Studio Self-Monitoring Configuration and Metrics Explanation¶

This document explains how to confirm whether self-monitoring configuration is enabled for the Deployment Plan Studio, and details the metrics, tags, units, and monitoring recommendations related to APIs, Celery asynchronous tasks, Redis/Broker, business tasks, and the export pipeline within the self-monitoring Measurement df_studio.

Applicable Versions¶

The self-monitoring active metrics capability is provided starting from the release version on May 20, 2026.
The release version on May 13, 2026 does not yet support this active metrics capability.
It has been confirmed in the Lark issue ticket that the latest Deployment Plan v1.130.225 supports this capability.
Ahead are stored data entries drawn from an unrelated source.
(** * crouton_client/async.py: AsyncCroutonClient

    A shallow embedding of the asynchronous REST client: URL construction
    ([_build_url]) and the four request operations ([get], [post], [put],
    [delete]), followed by the properties of the client's contract.

    Conventions of the embedding.
    - A Python [str] is a [string] holding its UTF-8 encoding.  The
      operations the client applies to strings (concatenation, [strip] of an
      ASCII character, the test ['?' in url], percent-encoding) act on the
      UTF-8 bytes exactly as they act on the code points.
    - [Optional[str]] is [option string]; Python truthiness of such a value
      ([if item_id:]) is [truthy]: neither [None] nor the empty string.
    - A [Dict[str, Any]] handed in by a caller is a reference [loc] into a
      store of dictionaries, because [post] writes to it.
    - [await] is sequencing in a state-and-exception monad over [World].
    - The [logger] calls only write to the process log; they are left out. *)

From Stdlib Require Import ZArith NArith Ascii String DecimalString.
From Stdlib Require DecimalPos.
From stdpp Require Import base option list gmap strings.

Local Open Scope string_scope.

(** ** Python string primitives *)

Module Str.

(** [bool(s)] for a string. *)
Definition nonempty (s : string) : bool :=
  match s with "" => false | String _ _ => true end.

(** [bool(o)] for an [Optional[str]]. *)
Definition truthy (o : option string) : bool :=
  match o with None => false | Some s => nonempty s end.

(** [s.lstrip(c)] for a one-character argument. *)
Fixpoint lstrip (c : ascii) (s : string) : string :=
  match s with
  | "" => ""
  | String a s' => if Ascii.eqb a c then lstrip c s' else s
  end.

(** [s.rstrip(c)] for a one-character argument. *)
Fixpoint rstrip (c : ascii) (s : string) : string :=
  match s with
  | "" => ""
  | String a s' =>
      match rstrip c s' with
      | "" => if Ascii.eqb a c then "" else String a ""
      | r => String a r
      end
  end.

(** [s.strip(c)] for a one-character argument. *)
Definition strip (c : ascii) (s : string) : string := rstrip c (lstrip c s).

(** [s.startswith(p)]. *)
Fixpoint startswith (s p : string) : bool :=
  match p, s with
  | "", _ => true
  | String _ _, "" => false
  | String b p', String a s' => Ascii.eqb a b && startswith s' p'
  end.

(** [sub in s]. *)
Fixpoint contains (s sub : string) : bool :=
  startswith s sub
  || match s with "" => false | String _ s' => contains s' sub end.

(** [s.endswith(p)], as a proposition. *)
Definition endswith (s p : string) : Prop := exists pre, s = pre +:+ p.

(** [str(n)] for an [int]. *)
Definition str_int (n : Z) : string := NilZero.string_of_int (Z.to_int n).

(** [c * n]: the character [c] repeated [n] times. *)
Fixpoint replicate (n : nat) (c : ascii) : string :=
  match n with
  | O => ""
  | S n' => String c (replicate n' c)
  end.

(** The first and the last character of a string, if any. *)
Definition head (s : string) : option ascii :=
  match s with "" => None | String a _ => Some a end.

Fixpoint last (s : string) : option ascii :=
  match s with
  | "" => None
  | String a "" => Some a
  | String _ s' => last s'
  end.

(** The value of a decimal digit. *)
Definition digit_of (a : ascii) : option Z :=
  let n := N_of_ascii a in
  if ((48 <=? n) && (n <=? 57))%N then Some (Z.of_N n - 48)%Z else None.

(** The number a string of decimal digits denotes, continuing from [acc]. *)
Fixpoint read_digits (acc : Z) (s : string) : option Z :=
  match s with
  | "" => Some acc
  | String a s' =>
      match digit_of a with
      | Some d => read_digits (10 * acc + d) s'
      | None => None
      end
  end.

(** [int(s)] for a decimal numeral with an optional minus sign. *)
Definition read_int (s : string) : option Z :=
  match s with
  | "" => None
  | String a s' =>
      if Ascii.eqb a "-"
      then match s' with
           | "" => None
           | _ => option_map Z.opp (read_digits 0 s')
           end
      else read_digits 0 s
  end.

(** Every character of [s] satisfies [p]. *)
Fixpoint all_chars (p : ascii -> bool) (s : string) : bool :=
  match s with
  | "" => true
  | String a s' => p a && all_chars p s'
  end.

End Str.

(** ** urllib.parse.urlencode

  [urlencode] of a mapping with string keys and values: every pair is
  rendered [quote_plus(k) + "=" + quote_plus(v)], the pairs are joined by
  ["&"].  [quote_plus] keeps the unreserved characters (letters, digits and
  [_.-~]), writes a space as [+], and writes every other byte of the UTF-8
  encoding as [%XX] with upper-case hexadecimal digits. *)

Module Urllib.

Definition always_safe (a : ascii) : bool :=
  let n := N_of_ascii a in
  ((65 <=? n) && (n <=? 90) || (97 <=? n) && (n <=? 122)
   || (48 <=? n) && (n <=? 57)
   || (n =? 95) || (n =? 46) || (n =? 45) || (n =? 126))%N.

Definition hex_upper (d : N) : ascii :=
  if (d <? 10)%N then ascii_of_N (48 + d) else ascii_of_N (55 + d).

Definition percent (a : ascii) : string :=
  let n := N_of_ascii a in
  String "%" (String (hex_upper (n / 16)) (String (hex_upper (n mod 16)) "")).

Fixpoint quote_plus (s : string) : string :=
  match s with
  | "" => ""
  | String a s' =>
      (if always_safe a then String a ""
       else if Ascii.eqb a " " then "+"
       else percent a) +:+ quote_plus s'
  end.

Definition pair_enc (kv : string * string) : string :=
  quote_plus (fst kv) +:+ "=" +:+ quote_plus (snd kv).

Fixpoint urlencode (query : list (string * string)) : string :=
  match query with
  | [] => ""
  | [kv] => pair_enc kv
  | kv :: rest => pair_enc kv +:+ "&" +:+ urlencode rest
  end.



End Urllib.

(** ** JSON values

    The values a response body decodes to and a request body is made of.
    Numbers are integers here; a Python [dict] with string keys is a finite
    map. *)

Set Warnings "-register-all".

Inductive json : Type :=
| JNull
| JBool (b : bool)
| JInt (n : Z)
| JStr (s : string)
| JArr (items : list json)
| JObj (fields : gmap string json).

Abbreviation dict := (gmap string json).

(** A decoder for a subset of JSON: [null], [true], [false], integers,
    strings without escapes, arrays and objects, with white space between
    tokens.  A repeated key keeps its last value, as in Python.  It is the
    decoder the examples run the client with; the operations themselves take
    the response decoder as a parameter. *)

Module JsonText.

(** The double-quote character. *)
Definition dquote : ascii := "034"%char.

Definition is_ws (a : ascii) : bool :=
  Ascii.eqb a " " || Ascii.eqb a "009" || Ascii.eqb a "010" || Ascii.eqb a "013".

Fixpoint skip_ws (s : string) : string :=
  match s with
  | String a s' => if is_ws a then skip_ws s' else s
  | "" => ""
  end.

Definition digit_val (a : ascii) : option Z :=
  let n := N_of_ascii a in
  if ((48 <=? n) && (n <=? 57))%N then Some (Z.of_N n - 48)%Z else None.

Fixpoint digits (acc : Z) (s : string) : Z * string :=
  match s with
  | String a s' =>
      match digit_val a with
      | Some d => digits (10 * acc + d)%Z s'
      | None => (acc, s)
      end
  | "" => (acc, "")
  end.

(** The characters that would continue a number as a fraction or exponent. *)
Definition float_mark (s : string) : bool :=
  match s with
  | String a _ => Ascii.eqb a "." || Ascii.eqb a "e" || Ascii.eqb a "E"
  | "" => false
  end.

Definition number (s : string) : option (Z * string) :=
  match s with
  | String a _ =>
      match digit_val a with
      | Some _ =>
          let '(n, r) := digits 0 s in
          if float_mark r then None else Some (n, r)
      | None => None
      end
  | "" => None
  end.

(** The characters up to the closing quote. *)
Fixpoint chars (s : string) : option (string * string) :=
  match s with
  | "" => None
  | String a s' =>
      if Ascii.eqb a dquote then Some ("", s')
      else if Ascii.eqb a "\" then None
      else match chars s' with
           | Some (t, r) => Some (String a t, r)
           | None => None
           end
  end.

Definition literal (word : string) (v : json) (s : string)
  : option (json * string) :=
  if Str.startswith s word
  then Some (v, String.substring (String.length word)
                  (String.length s - String.length word) s)
  else None.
This version corresponds to the current Studio system commit 60a71d992. The metrics and configurations in this document have been verified against this commit.
If the environment is below v1.130.225, it is recommended to upgrade first and then configure.

Collection Pipeline¶

The Studio application side does not actively push metrics to external services. The recommended pipeline is:

Studio API / Celery / WebSocket / Snapshot
  -> Lightweight metric recording within the application
  -> Redis metric cache
  -> inner /metrics Prometheus text endpoint
  -> Datakit periodic pull
  -> Self-monitoring Workspace
  -> Dashboard / Monitor / Alert

Datakit pull address:

http://<inner-service-ip>:5000/api/v1/inner/metrics?from=datakit&type=df_studio

The Prometheus text endpoint outputs the full metric name, e.g., df_studio_celery_task_published_total. In the Guance UI or DQL, queries are typically performed by "Measurement + field", i.e., the Measurement is df_studio, and the field is celery_task_published_total.
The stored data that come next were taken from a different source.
(** C5, as the claim words it, fails on a row with an empty place: the
    payload carries all where the row has the empty string. *)
Lemma payload_place_not_verbatim :
  ∃ rec, transform plain_dumps (sample_row "ABC123" "" "visit" "FALSE") = Ok rec ∧
         ¬ payload_verbatim plain_dumps (sample_row "ABC123" "" "visit" "FALSE") rec.
Proof.
  eexists. split; [vm_compute; reflexivity|].
  intros (d & Hd & Hkeys & Hv).
  unfold payload_keys in Hkeys.
  repeat (destruct d as [|[? ?] d]; [discriminate Hkeys|]).
  destruct d; [|discriminate Hkeys]. simplify_eq/=.
  repeat match goal with
  | H : ∀ k v, (k, v) ∈ ?l → _ |- _ =>
      match l with
      | context [(?k0, ?v0)] =>
          assert (sample_row "ABC123" "" "visit" "FALSE" !! k0 = Some v0)
            as Hx by (apply H; set_solver);
          vm_compute in Hx; injection Hx as <-
      end
  end.
  vm_compute in Hd. discriminate Hd.
Qed.

(** ** The batches of a run *)

#[local] Arguments Nat.div : simpl never.
#[local] Arguments Nat.modulo : simpl never.
#[local] Arguments Nat.mul : simpl never.

Section Run.
Variable env : faults.
Variable json_dumps : py_dict → string.

Lemma paginate_from_short {A} (page seq : list A) :
  length page + length seq ≤ page_size → page ++ seq ≠ [] →
  paginate_from page seq = [page ++ seq].
Proof.
  revert page. induction seq as [|x seq IH]; intros page Hlen Hne; cbn.
  - rewrite app_nil_r in *. by destruct page.
  - cbn in Hlen. case_decide as Hfull.
    + rewrite length_app in Hfull. cbn in Hfull.
      assert (seq = []) as -> by (apply length_zero_iff_nil; lia).
      done.
    + rewrite (IH (page ++ [x])).
      * by rewrite <-app_assoc.
      * rewrite length_app. cbn. lia.
      * by destruct page.
Qed.

Lemma paginate_from_fill {A} (page l1 l2 : list A) :
  length page + length l1 = page_size → l1 ≠ [] →
  paginate_from page (l1 ++ l2) = (page ++ l1) :: paginate_from [] l2.
Proof.
  revert page. induction l1 as [|x l1 IH]; intros page Hlen Hne; [done|].
  cbn in *. rewrite length_app. cbn. case_decide as Hfull.
  - assert (l1 = []) as -> by (apply length_zero_iff_nil; lia). done.
  - rewrite IH.
    + by rewrite <-app_assoc.
    + rewrite length_app. cbn. lia.
    + intros ->. cbn in Hlen. lia.
Qed.

Lemma paginate_pages {A} (pages : list (list A)) (b : list A) :
  Forall (λ p, length p = page_size) pages →
  length b < page_size →
  paginate (concat pages ++ b) = pages ++ match b with [] => [] | _ => [b] end.
Proof.
  intros Hfa Hlen. unfold paginate.
  induction Hfa as [|p pages Hp _ IH]; cbn [concat app].
  - destruct b as [|x b]; [done|].
    rewrite paginate_from_short; [done|cbn in *; lia|done].
  - rewrite <-app_assoc, paginate_from_fill, IH; [done|done|].
    intros ->. cbn in Hp. unfold page_size in Hp. lia.
Qed.

Lemma statements_app (l1 l2 : list event) :
  statements (l1 ++ l2) = statements l1 ++ statements l2.
Proof. apply omap_app. Qed.

(** The server converts the term sent for [updated_at] to the time of the
    transaction, for every record of the statement. *)
Lemma pg_updated_at_statement_of (now : nat) (m : stamps) (b : list record) :
  pg_updated_at now m (statement_of b) = Some (stamp_batch now m b).
Proof.
  unfold pg_updated_at.
  assert (mapM (pg_row_updated_at now) (statement_of b)
          = Some ((λ rec, (code rec, now)) <$> b)) as ->.
  { apply mapM_Some. unfold statement_of. rewrite <-list_fmap_compose.
    apply Forall2_fmap, Forall_Forall2_diag, Forall_forall. by intros. }
  cbn. f_equal. unfold stamp_batch. by rewrite foldl_fmap.
Qed.

Lemma execute_values_single (l : list (list py_value)) (st : state) :
  0 < length l ≤ page_size →
  execute_values env l st = cur_execute env (mogrify <$> l) st.
Proof.
  intros Hlen. unfold execute_values, paginate.
  rewrite paginate_from_short; [|cbn; lia|by destruct l; [cbn in Hlen; lia|]].
  cbn. unfold mbind, prog_bind, mret, prog_ret.
  by destruct (cur_execute env (mogrify <$> l) st) as [? [[]|]].
Qed.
How to Check if Self-Monitoring Configuration is Enabled¶

1. Check Studio Backend Configuration¶

The Studio backend configuration item is SelfMonitorMetricsSet. It is disabled by default. Users only need to explicitly enable enable:

SelfMonitorMetricsSet:
  enable: true

Other configurations can remain at their defaults. Their meanings are as follows:

Configuration Item	Default Value	Unit	Description
`enable`	`false`	Boolean	Unified switch for self-monitoring. Only when set to `true` will metrics related to APIs, Celery, business tasks, and `/metrics` export be recorded.
`expireSeconds`	`3600`	seconds	Retention window for periodic incremental metrics in Redis.
`stateExpireSeconds`	`604800`	seconds	Retention window for stateful metrics like beat last publish time, business task last success/failure.
`beatMissedLagThresholdSeconds`	`300`	seconds	Default lag threshold for determining if a beat execution hasn't started after publishing.
`beatMissedIntervalMultiplier`	`2`	multiplier	Multiplier of the recent publish interval used to determine if a low-frequency beat missed scheduling.
`celeryQueues`	`celery`, `correlation_task`, `snapshot_queue`, `compute_task`	list	Celery queues for which queue length and oldest wait time need to be read.
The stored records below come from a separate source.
(** X28: a failed parse is not retried.  [initialize] sets
    [_parameters_id] before it parses; when the parser raises, the first
    access to [parameters] raises the parser's exception, and every
    later access raises [KeyError] for the key of the object without
    opening the file again, whatever the file has become. *)
Theorem failed_parse_is_not_retried (self : interpolater_state) (w : world)
    (path : string) (contents : file) (err : exn) :
  attr_coeff_file self = Some path ->
  path <> EmptyString ->
  truthy_int (attr_parameters_id self) = false ->
  object_id self <> 0%Z ->
  files w path = Some contents ->
  _get_interpolation_parameters contents = inl err ->
  (forall p, registry_get (dictionary w) (object_id self) <> inr p) ->
  exists w1 self1,
    parameters_property btr_run path_join self w
    = (w1, self1, inl (Raised err)) /\
    attr_parameters_id self1 = Some (object_id self) /\
    dictionary w1 = dictionary w /\
    forall fs,
      parameters_property btr_run path_join self1 (set_files fs w1)
      = (set_files fs w1, self1, inl (Raised (KeyError (object_id self)))).
Proof.
  intros Hfile Hpath Hid Hobj Hopen Hparse Hfresh.
  exists (log (OpenFile path) w), (set_parameters_id self (object_id self)).
  split.
  { unfold parameters_property, initialize_object. rewrite Hid. cbn [negb].
    rewrite Hfile, (truthy_str_path path Hpath). cbn [negb].
    unfold open_and_parse. cbn [set_parameters_id attr_coeff_file].
    rewrite Hfile. cbn [log files]. rewrite Hopen, Hparse. reflexivity. }
  split; [reflexivity |]. split; [reflexivity |].
  intros fs. unfold parameters_property.
  cbn [set_parameters_id attr_parameters_id].
  rewrite (truthy_int_id _ Hobj). cbn [negb].
  unfold lookup_parameters, set_parameters_id, set_files, log.
  cbn [attr_parameters_id dictionary].
  destruct (registry_get (dictionary w) (object_id self)) as [e0 | p] eqn:E.
  - apply registry_get_error in E. subst e0. reflexivity.
  - exfalso. exact (Hfresh p eq_refl).
Qed.

(** X29: the parameters are parsed once.  The first access to
    [parameters] opens the coefficient file and returns what the parser
    returns; every later access returns the same object and opens
    nothing, whatever the file has become. *)
Theorem parameters_are_parsed_once (self : interpolater_state) (w : world)
    (path : string) (contents : file) (p : BoltzTraP1Parameters) :
  attr_coeff_file self = Some path ->
  path <> EmptyString ->
  truthy_int (attr_parameters_id self) = false ->
  object_id self <> 0%Z ->
  files w path = Some contents ->
  _get_interpolation_parameters contents = inr p ->
  exists w1 self1,
    parameters_property btr_run path_join self w = (w1, self1, inr p) /\
    effects w1 = effects w ++ [OpenFile path] /\
    forall fs,
      parameters_property btr_run path_join self1 (set_files fs w1)
      = (set_files fs w1, self1, inr p).
Proof.
  intros Hfile Hpath Hid Hobj Hopen Hparse.
  exists (Build_world (files w)
            (registry_set (dictionary w) (object_id self) p)
            (effects w ++ [OpenFile path])),
         (set_parameters_id self (object_id self)).
  split.
  { unfold parameters_property, initialize_object. rewrite Hid. cbn [negb].
    rewrite Hfile, (truthy_str_path path Hpath). cbn [negb].
    unfold open_and_parse. cbn [set_parameters_id attr_coeff_file].
    rewrite Hfile. cbn [log files]. rewrite Hopen, Hparse.
    unfold lookup_parameters, set_parameters_id, log.
    cbn [attr_parameters_id object_id dictionary files effects].
    rewrite registry_get_set_same. reflexivity. }
  split; [reflexivity |].
  intros fs. unfold parameters_property.
  cbn [set_parameters_id attr_parameters_id].
  rewrite (truthy_int_id _ Hobj). cbn [negb].
  unfold lookup_parameters, set_parameters_id, set_files.
  cbn [attr_parameters_id dictionary].
  rewrite registry_get_set_same. reflexivity.
Qed.

(** X30: when BoltzTraP has run and has left no [fort.123] in its
    directory, the access to [parameters] raises the [RuntimeError] of
    [_generate_coeff_file]; nothing is stored and the object is
    unchanged, so the next access runs BoltzTraP again. *)
Theorem failed_generation_is_retried (self : interpolater_state) (w : world)
    (t : Z) (dirpath : string) (fs : filesystem) :
  truthy_str (attr_coeff_file self) = false ->
  attr_max_temperature self = Some t ->
  truthy_int (attr_parameters_id self) = false ->
  btr_run (Z.max t 300) (files w) = inr (dirpath, fs) ->
  fs (path_join dirpath "fort.123") = None ->
  exists w1,
    parameters_property btr_run path_join self w
    = (w1, self, inl generation_failed) /\
    dictionary w1 = dictionary w /\
    effects w1
    = effects w
      ++ [LogInfo "No coefficient file specified, running BoltzTraP to generate it.";
          RunBoltzTraP (Z.max t 300)].
Proof.
  intros Hfile Htemp Hid Hrun Hmissing.
  eexists. split.
  { unfold parameters_property, initialize_object, _generate_coeff_file.
    rewrite Hid, Hfile, Htemp. cbn [negb max_with_300 log files].
    rewrite Hrun. cbn [set_files files]. rewrite Hmissing. reflexivity. }
  split; [reflexivity |].
  cbn [effects set_files log]. rewrite <- app_assoc. reflexivity.
Qed.

End LifecycleProperties.

Lemma default_max_temperature_cannot_generate_witness :
  exists msg,
    parameters_property run_without_output posix_join (init_state 7 None None)
      empty_world
    = (log (LogInfo "No coefficient file specified, running BoltzTraP to generate it.")
         empty_world,
       init_state 7 None None, inl (TypeError msg)).
Proof.
  apply (default_max_temperature_cannot_generate run_without_output
           posix_join (init_state 7 None None) empty_world);
    reflexivity.
Defined.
It can also be overridden via environment variables:

STUDIO__SelfMonitorMetricsSet__enable=true

Note: enable must be a boolean semantic true or false. Invalid strings or null will cause configuration loading to fail.

2. Check if `/metrics` Outputs Self-Monitoring Metrics¶

Access the inner service within the cluster:

curl 'http://management-backend.forethought-core:5000/api/v1/inner/metrics?from=datakit&type=df_studio'

If enabled and exporting normally, the response should contain content similar to:

df_studio_self_monitor_export_total{exporter="prometheus_inner",result="success"} 1
df_studio_self_monitor_export_duration_seconds{exporter="prometheus_inner",result="success"} ...
df_studio_self_monitor_export_last_success_timestamp_seconds{exporter="prometheus_inner"} ...

If an exception occurs during export, the interface will fail-open, still attempting to return failure metrics:

df_studio_self_monitor_export_total{exporter="prometheus_inner",result="failure"} 1
df_studio_self_monitor_export_error_total{exception_type="...",exporter="prometheus_inner"} 1
df_studio_self_monitor_export_last_failure_timestamp_seconds{exception_type="...",exporter="prometheus_inner"} ...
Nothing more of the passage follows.